---- Material for this task
Lemma tree_remove_spec h root cs c t :
  wf h root →
  is_path_valid (render (cs ++ [c])) = true →
  Forall (λ c, no_slash c = true) (cs ++ [c]) →
  ∃ t',
    tree_remove root (render (cs ++ [c])) (mkState h t)
    = Ret (remove_outcome h root cs c).1
          (mkState (remove_outcome h root cs c).2 t').
Proof.
  intros Hwf Hvalid Hall. unfold TreeOps.tree_remove, remove_outcome.
  rewrite Hvalid. cbn [negb].
  rewrite is_root_render_snoc.
  rewrite make_path_to_parent_render by done.
  apply Forall_app in Hall as [Hcs Hc].
  destruct (wf_node h root [] root Hwf eq_refl) as (n & Hroot & Hn).
  rewrite bind_run, (find_node_spec h cs root n)
    by (done || by apply wf_clear_path with root []).
  destruct (resolve h root cs) as [b|] eqn:Hres; cbn [fst snd].
  2: { rewrite decide_True by done. by eexists. }
  rewrite decide_False by (intros H; by apply H).
  destruct (wf_node h root cs b Hwf Hres) as (nb & Hb & Hnb).
  erewrite bind_Ret; cycle 1.
  { apply hmap_get_run. cbn [heap]. by apply lock_lookup_eq. }
  rewrite Hb. cbn [map mbind option_bind].
  destruct (map nb !! c) as [son|] eqn:Hson; cbn [fst snd].
  - assert (He : edge h b c son) by (by exists nb).
    assert (Hres' : resolve h root (cs ++ [c]) = Some son).
    { apply resolve_snoc. by exists b. }
    destruct (wf_node h root _ son Hwf Hres') as (ns & Hs & Hns).
    pose proof (wf_child_ne h root cs b c son Hwf Hres He) as Hne.
    rewrite Hs.
    rewrite bind_run.
    erewrite bind_Ret; cycle 1.
    { apply wait_clear_run with ns; cbn [heap]; [|done].
      by rewrite lock_lookup_ne. }
    erewrite bind_Ret; cycle 1.
    { apply hmap_size_run. cbn [heap]. by rewrite lock_lookup_ne. }
    destruct (decide (size (map ns) ≠ 0%nat)) as [Hsize|Hsize].
    + rewrite mret_run. cbn [fst snd].
      rewrite bind_run, mret_run.
      erewrite bind_Ret; cycle 1.
      { by apply release_writer with nb. }
      by eexists.
    + rewrite mret_run. cbn [fst snd].
      assert (Hempty : map ns = ∅).
      { apply map_size_empty_inv.
        destruct (decide (size (map ns) = 0%nat)); [done|by destruct Hsize]. }
      erewrite bind_Ret; cycle 1.
      { erewrite bind_Ret; cycle 1.
        { eapply hmap_remove_run. cbn [heap]. by apply lock_lookup_eq. }
        rewrite bind_run. unfold heap_size at 1. cbn [heap trace].
        eapply tree_free_leaf; cbn [heap].
        - eapply size_heap_nonzero.
          rewrite unlink_lookup, decide_False by done.
          by rewrite lock_lookup_ne.
        - rewrite unlink_lookup, decide_False by done.
          by rewrite lock_lookup_ne.
        - done. }
      cbn [heap trace].
      erewrite bind_Ret; cycle 1.
      { eapply writer_exit_run; cbn [heap].
        - rewrite lookup_delete_ne by done.
          rewrite unlink_lookup, decide_True by done.
          by rewrite (lock_lookup_eq _ _ _ _ Hb).
        - done. }
      cbn [heap trace]. rewrite mret_run. eexists. do 2 f_equal.
      unfold removed.
      rewrite lock_delete_ne, lock_unlink by done.
      by rewrite (unlock_after _ _ _ nb).
  - rewrite bind_run, mret_run. cbn [fst snd].
    rewrite bind_run, mret_run.
    erewrite bind_Ret; cycle 1.
    { by apply release_writer with nb. }
    by eexists.
Qed.

(** *** The stores left by [tree_create] and [tree_remove] are trees at rest *)

Lemma created_lookup h b c k :
  created h b c !! k
  = if decide (b = k)
    then (λ n, mkTree (<[c := fresh (dom h)]> (map n)) (sync n))
           <$> (<[fresh (dom h) := mkTree ∅ sync_new]> h) !! k
    else (<[fresh (dom h) := mkTree ∅ sync_new]> h) !! k.
Proof. unfold created. by rewrite link_lookup. Qed.

Lemma edge_created h b c nb a k x :
  h !! b = Some nb → map nb !! c = None →
  edge (created h b c) a k x ↔
  edge h a k x ∨ (a = b ∧ k = c ∧ x = fresh (dom h)).
Proof.
  intros Hb Hc. pose proof (fresh_not_in h) as Hfresh.
  set (son := fresh (dom h)) in *.
  assert (Hne : b ≠ son) by congruence.
  unfold edge. rewrite created_lookup. fold son. split.
  - intros (n & Hn & Hk). case_decide as Hab.
    + subst a. rewrite lookup_insert_ne, Hb in Hn by done.
      injection Hn as <-. cbn [map] in Hk.
      apply lookup_insert_Some in Hk as [[<- <-]|[Hck Hk]]; [by right|].
      left. by exists nb.
    + apply lookup_insert_Some in Hn as [[<- <-]|[_ Hn]].
      * cbn [map] in Hk. by rewrite lookup_empty in Hk.
      * left. by exists n.
  - intros [(n & Hn & Hk)|(-> & -> & ->)].
    + case_decide as Hab.
      * subst a. rewrite lookup_insert_ne, Hb by done.
        eexists. split; [done|]. cbn [map].
        assert (n = nb) by congruence. subst n.
        rewrite lookup_insert_ne; [done|]. intros ->. congruence.
      * exists n. split; [|done].
        rewrite lookup_insert_ne; [done|]. intros <-. congruence.
    + rewrite decide_True by done. rewrite lookup_insert_ne, Hb by done.
      eexists. split; [done|]. cbn [map]. by rewrite lookup_insert_eq.
Qed.

Lemma created_is_Some h b c x :
  is_Some (h !! x) ∨ x = fresh (dom h) → is_Some (created h b c !! x).
Proof.
  intros Hx. rewrite created_lookup.
  assert (is_Some ((<[fresh (dom h) := mkTree ∅ sync_new]> h) !! x))
    as [n Hn].
  { destruct Hx as [[n Hn]| ->].
    - rewrite lookup_insert. case_decide; eauto.
    - rewrite lookup_insert_eq. eauto. }
  rewrite Hn. case_decide; simpl; eauto.
Qed.

Lemma wf_created h root b c nb :
  wf h root → h !! b = Some nb → map nb !! c = None →
  wf (created h b c) root.
Proof.
  intros (Hroot & Hq & Hcl & Hts) Hb Hc.
  pose proof (fresh_not_in h) as Hfresh.
  pose proof (λ a k x, edge_created h b c nb a k x Hb Hc) as Hedge.
  split; [|split; [|split]].
  - apply created_is_Some. by left.
  - intros a n. rewrite created_lookup. intros Hn.
    assert (∃ n0, (<[fresh (dom h) := mkTree ∅ sync_new]> h) !! a = Some n0
                  ∧ sync n = sync n0) as (n0 & Hn0 & ->).
    { case_decide; [|by exists n].
      destruct (_ !! a) as [n0|]; [|done]. injection Hn as <-. by exists n0. }
    apply lookup_insert_Some in Hn0 as [[_ Heq]|[_ Hn0]]; [by subst n0|].
    by eapply quiescent_lookup.
  - apply closed_intro. intros a k x He.
    apply Hedge in He as [He|(_ & _ & ->)].
    + apply created_is_Some. left. by eapply closed_edge.
    + apply created_is_Some. by right.
  - apply tree_shaped_intro.
    + intros a k He. apply Hedge in He as [He|(_ & _ & Hx)].
      * by apply tree_shaped_root with (root := root) in He.
      * destruct Hroot as [nr Hnr]. congruence.
    + intros a1 k1 a2 k2 x He1 He2.
      apply Hedge in He1 as [He1|(-> & -> & ->)];
        apply Hedge in He2 as [He2|(-> & -> & Hx)]; try done.
      * by eapply tree_shaped_unique.
      * subst x. destruct (closed_edge _ _ _ _ Hcl He1). congruence.
      * destruct (closed_edge _ _ _ _ Hcl He2). congruence.
Qed.

Lemma removed_lookup h b c son k :
  removed h b c son !! k
  = if decide (son = k) then None
    else if decide (b = k)
         then (λ n, mkTree (delete c (map n)) (sync n)) <$> h !! k
         else h !! k.
Proof.
  unfold removed. rewrite lookup_delete. case_decide; [done|].
  by rewrite unlink_lookup.
Qed.

Lemma edge_removed h b c son nb ns a k x :
  h !! b = Some nb → map nb !! c = Some son →
  h !! son = Some ns → map ns = ∅ → son ≠ b →
  edge (removed h b c son) a k x ↔ edge h a k x ∧ ¬ (a = b ∧ k = c).
Proof.
  intros Hb Hc Hs Hempty Hne. unfold edge. rewrite removed_lookup. split.
  - intros (n & Hn & Hk). case_decide as Hsa; [done|].
    case_decide as Hba.
    + subst a. rewrite Hb in Hn. injection Hn as <-. cbn [map] in Hk.
      apply lookup_delete_Some in Hk as [Hck Hk].
      split; [by exists nb|]. intros [_ ->]. done.
    + split; [by exists n|]. intros [-> _]. done.
  - intros [(n & Hn & Hk) Hnot]. case_decide as Hsa.
    { subst a. assert (n = ns) by congruence. subst n.
      by rewrite Hempty, lookup_empty in Hk. }
    case_decide as Hba.
    + subst a. rewrite Hn. eexists. split; [done|]. cbn [map].
      rewrite lookup_delete_ne; [done|]. intros ->. by apply Hnot.
    + by exists n.
Qed.

Lemma wf_removed h root b c son nb ns :
  wf h root → h !! b = Some nb → map nb !! c = Some son →
  h !! son = Some ns → map ns = ∅ →
  wf (removed h b c son) root.
Proof.
  intros (Hroot & Hq & Hcl & Hts) Hb Hc Hs Hempty.
  assert (He : edge h b c son) by (by exists nb).
  assert (Hne : son ≠ b).
  { intros ->. assert (nb = ns) by congruence. subst nb.
    by rewrite Hempty, lookup_empty in Hc. }
  assert (Hsr : son ≠ root).
  { intros ->. by apply tree_shaped_root with (root := root) in He. }
  pose proof (λ a k x, edge_removed h b c son nb ns a k x Hb Hc Hs Hempty Hne)
    as Hedge.
  assert (Hsome : ∀ x, is_Some (h !! x) → x ≠ son →
                       is_Some (removed h b c son !! x)).
  { intros x [n Hn] Hx. rewrite removed_lookup.
    rewrite decide_False by done. rewrite Hn. case_decide; simpl; eauto. }
  split; [|split; [|split]].
  - by apply Hsome.
  - intros a n. rewrite removed_lookup. intros Hn.
    case_decide; [done|].
    assert (∃ n0, h !! a = Some n0 ∧ sync n = sync n0) as (n0 & Hn0 & ->).
    { case_decide; [|by exists n].
      destruct (h !! a) as [n0|]; [|done]. injection Hn as <-. by exists n0. }
    by eapply quiescent_lookup.
  - apply closed_intro. intros a k x Hx.
    apply Hedge in Hx as [Hx Hnot].
    apply Hsome; [by eapply closed_edge|]. intros ->.
    apply Hnot. by eapply tree_shaped_unique.
  - apply tree_shaped_intro.
    + intros a k Hx. apply Hedge in Hx as [Hx _].
      by apply tree_shaped_root with (root := root) in Hx.
    + intros a1 k1 a2 k2 x He1 He2.
      apply Hedge in He1 as [He1 _].
      apply Hedge in He2 as [He2 _].
      by eapply tree_shaped_unique.
Qed.

End CreateRemoveFacts.

(** ** The string [tree_list] returns *)

Section ListingFacts.

Import PathUtils Monitor Heap TreeOps Shape.

Variable MAX_FOLDER_NAME_LENGTH : nat.

Local Abbreviation is_name_valid := (is_name_valid MAX_FOLDER_NAME_LENGTH).

Lemma entries_go_name cur k :
  no_comma k = true → entries_go cur k = [cur +:+ k].
Proof.
  revert cur. induction k as [|a k IH]; intros cur; simpl.
  - intros _. by rewrite app_empty_r.
  - intros [Ha Hk]%andb_true_iff. apply negb_true_iff in Ha.
    rewrite Ha, IH by done. by rewrite app_assoc_str.
Qed.

Lemma entries_go_sep cur k rest :
  no_comma k = true →
  entries_go cur (k +:+ String ","%char rest)
  = (cur +:+ k) :: entries_go EmptyString rest.
Proof.
  revert cur. induction k as [|a k IH]; intros cur.
  - intros _. by rewrite app_empty_l, app_empty_r.
  - rewrite app_cons; simpl. intros [Ha Hk]%andb_true_iff.
    apply negb_true_iff in Ha. rewrite Ha, IH by done.
    by rewrite app_assoc_str.
Qed.

Lemma entries_go_join k ks :
  Forall (λ k, no_comma k = true) (k :: ks) →
  entries_go EmptyString (join_commas (k :: ks)) = k :: ks.
Proof.
  revert k. induction ks as [|k' ks IH]; intros k Hall.
  - apply Forall_cons in Hall as [Hk _]. simpl.
    by rewrite entries_go_name.
  - apply Forall_cons in Hall as [Hk Hall].
    change (join_commas (k :: k' :: ks))
      with (k +:+ String ","%char (join_commas (k' :: ks))).
    rewrite entries_go_sep by done. by rewrite IH.
Qed.

Lemma entries_join ks :
  Forall (λ k, no_comma k = true) ks → Forall (λ k, k ≠ EmptyString) ks →
  entries (join_commas ks) = ks.
Proof.
  intros Hall Hne. destruct ks as [|k ks]; [done|].
  unfold entries. rewrite entries_go_join by done.
  destruct (join_commas (k :: ks)) eqn:E; [|done].
  apply Forall_cons in Hne as [Hk _].
  destruct ks; simpl in E; [done|]. by destruct k.
Qed.

Lemma permitted_not_comma c :
  is_permitted c = true → Ascii.eqb c ","%char = false.
Proof.
  unfold is_permitted. intros H.
  destruct (Ascii.eqb_spec c ","%char) as [->|]; [|done].
  vm_compute in H. discriminate.
Qed.

Lemma name_valid_no_comma c : is_name_valid c = true → no_comma c = true.
Proof.
  unfold PathUtils.is_name_valid. intros [_ H]%andb_true_iff.
  induction c as [|a c IH]; simpl in *; [done|].
  apply andb_true_iff in H as [Ha Hc].
  by rewrite (permitted_not_comma a Ha), IH.
Qed.

(** The names a listing shows are the keys of the map. *)
Lemma elem_of_entries (m : gmap string addr) c :
  map_Forall (λ k _, is_name_valid k = true) m →
  c ∈ entries (make_map_contents_string m) ↔ is_Some (m !! c).
Proof.
  intros Hm. unfold make_map_contents_string.
  assert (Hkeys : ∀ k, k ∈ (map_to_list m).*1 → is_name_valid k = true).
  { intros k Hk. apply list_elem_of_fmap in Hk as ([k' x] & -> & Hkx).
    apply elem_of_map_to_list in Hkx. by apply (Hm k' x). }
  rewrite entries_join.
  - split.
    + intros Hk. apply list_elem_of_fmap in Hk as ([k' x] & -> & Hkx).
      apply elem_of_map_to_list in Hkx. by exists x.
    + intros [x Hx]. apply list_elem_of_fmap. exists (c, x).
      split; [done|]. by apply elem_of_map_to_list.
  - apply Forall_forall. intros k Hk.
    by apply name_valid_no_comma, Hkeys.
  - apply Forall_forall. intros k Hk.
    by apply (name_valid_nonempty MAX_FOLDER_NAME_LENGTH), Hkeys.
Qed.

End ListingFacts.

(** ** Several nodes held at once *)

Section LockSetFacts.

Import PathUtils Monitor Heap TreeOps Shape.

Local Open Scope Z_scope.

Lemma lock_set_lookup X h a :
  lock_set X h !! a
  = (λ n, if decide (a ∈ X) then mkTree (map n) wlocked else n) <$> h !! a.
Proof.
  unfold lock_set. rewrite map_lookup_imap. by destruct (h !! a).
Qed.

Lemma lock_set_empty h : lock_set ∅ h = h.
Proof.
  apply map_eq; intros a. rewrite lock_set_lookup.
  destruct (h !! a); [|done]. simpl. by rewrite decide_False by set_solver.
Qed.

Lemma lock_lock_set a X h :
  lock wlocked a (lock_set X h) = lock_set ({[a]} ∪ X) h.
Proof.
  apply map_eq; intros k. rewrite lock_lookup, !lock_set_lookup.
  destruct (h !! k) as [n|]; [|by case_decide]. simpl.
  case_decide as Hak.
  - subst. rewrite (decide_True (P := k ∈ {[k]} ∪ X)) by set_solver.
    by case_decide.
  - destruct (decide (k ∈ X)).
    + by rewrite decide_True by set_solver.
    + by rewrite decide_False by set_solver.
Qed.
--------
Task requirements :: Please transcribe exactly the lines above from the line that has "else (<[fresh (dom" up to and including the line that has "pose proof (λ a k x, edge_created"; no other line belongs in the answer.

Response ::
    else (<[fresh (dom h) := mkTree ∅ sync_new]> h) !! k.
Proof. unfold created. by rewrite link_lookup. Qed.

Lemma edge_created h b c nb a k x :
  h !! b = Some nb → map nb !! c = None →
  edge (created h b c) a k x ↔
  edge h a k x ∨ (a = b ∧ k = c ∧ x = fresh (dom h)).
Proof.
  intros Hb Hc. pose proof (fresh_not_in h) as Hfresh.
  set (son := fresh (dom h)) in *.
  assert (Hne : b ≠ son) by congruence.
  unfold edge. rewrite created_lookup. fold son. split.
  - intros (n & Hn & Hk). case_decide as Hab.
    + subst a. rewrite lookup_insert_ne, Hb in Hn by done.
      injection Hn as <-. cbn [map] in Hk.
      apply lookup_insert_Some in Hk as [[<- <-]|[Hck Hk]]; [by right|].
      left. by exists nb.
    + apply lookup_insert_Some in Hn as [[<- <-]|[_ Hn]].
      * cbn [map] in Hk. by rewrite lookup_empty in Hk.
      * left. by exists n.
  - intros [(n & Hn & Hk)|(-> & -> & ->)].
    + case_decide as Hab.
      * subst a. rewrite lookup_insert_ne, Hb by done.
        eexists. split; [done|]. cbn [map].
        assert (n = nb) by congruence. subst n.
        rewrite lookup_insert_ne; [done|]. intros ->. congruence.
      * exists n. split; [|done].
        rewrite lookup_insert_ne; [done|]. intros <-. congruence.
    + rewrite decide_True by done. rewrite lookup_insert_ne, Hb by done.
      eexists. split; [done|]. cbn [map]. by rewrite lookup_insert_eq.
Qed.

Lemma created_is_Some h b c x :
  is_Some (h !! x) ∨ x = fresh (dom h) → is_Some (created h b c !! x).
Proof.
  intros Hx. rewrite created_lookup.
  assert (is_Some ((<[fresh (dom h) := mkTree ∅ sync_new]> h) !! x))
    as [n Hn].
  { destruct Hx as [[n Hn]| ->].
    - rewrite lookup_insert. case_decide; eauto.
    - rewrite lookup_insert_eq. eauto. }
  rewrite Hn. case_decide; simpl; eauto.
Qed.

Lemma wf_created h root b c nb :
  wf h root → h !! b = Some nb → map nb !! c = None →
  wf (created h b c) root.
Proof.
  intros (Hroot & Hq & Hcl & Hts) Hb Hc.
  pose proof (fresh_not_in h) as Hfresh.
  pose proof (λ a k x, edge_created h b c nb a k x Hb Hc) as Hedge.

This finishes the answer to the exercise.